** Opening INPUT FOR THIS TASK block **

Definition convert_messages_openai_to_ollama (messages : Json) : option (list Json) :=
  messages ← py_iter messages; mapM ollama_message messages.

(** [d[to] = payload[key]], where the payload has the key. *)
Definition move_param (payload : json_dict) (key to : string) (d : Json) : option Json :=
  match dict_lookup key payload with Some v => set_item to v d | None => Some d end.

(** The options of the request, with the parameters put into them. *)
Definition ollama_options (openai_payload : json_dict) : option Json :=
  let given := default JNull (dict_lookup "options" openai_payload) in
  let options := if json_truthy given then given else JDict [] in
  options ← move_param openai_payload "temperature" "temperature" options;
  options ← move_param openai_payload "top_p" "top_p" options;
  options ← move_param openai_payload "seed" "seed" options;
  options ← (if has_key "max_completion_tokens" openai_payload
             then move_param openai_payload "max_completion_tokens" "num_predict" options
             else move_param openai_payload "max_tokens" "num_predict" options);
  options ← move_param openai_payload "frequency_penalty" "repeat_penalty" options;
  if has_key "presence_penalty" openai_payload then
    penalty ← py_in "penalty" options;
    if penalty : bool then Some options else move_param openai_payload "presence_penalty" "new_topic_penalty" options
  else Some options.

(** The Ollama request, and the OpenAI one as the conversion leaves it: its options are
    the dict the parameters are put into. *)
Definition convert_payload_openai_to_ollama (openai_payload : json_dict) : option (json_dict * json_dict) :=
  messages ← convert_messages_openai_to_ollama (default JNull (dict_lookup "messages" openai_payload));
  let ollama_payload := [("model", default JNull (dict_lookup "model" openai_payload));
                         ("messages", JList messages);
                         ("stream", default (JBool false) (dict_lookup "stream" openai_payload))] in
  let ollama_payload := match dict_lookup "format" openai_payload with
                        | Some f => dict_set "format" f ollama_payload
                        | None => ollama_payload
                        end in
  options ← ollama_options openai_payload;
  let shared := json_truthy (default JNull (dict_lookup "options" openai_payload)) in
  Some (if json_truthy options then dict_set "options" options ollama_payload else ollama_payload,
        if shared then dict_set "options" options openai_payload else openai_payload).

** Closing INPUT FOR THIS TASK block **

An exact copy of the lines from the one containing "default (JBool false)" through the last line of the material, both included, is to be printed, and nothing else.

                         ("stream", default (JBool false) (dict_lookup "stream" openai_payload))] in
  let ollama_payload := match dict_lookup "format" openai_payload with
                        | Some f => dict_set "format" f ollama_payload
                        | None => ollama_payload
                        end in
  options ← ollama_options openai_payload;
  let shared := json_truthy (default JNull (dict_lookup "options" openai_payload)) in
  Some (if json_truthy options then dict_set "options" options ollama_payload else ollama_payload,
        if shared then dict_set "options" options openai_payload else openai_payload).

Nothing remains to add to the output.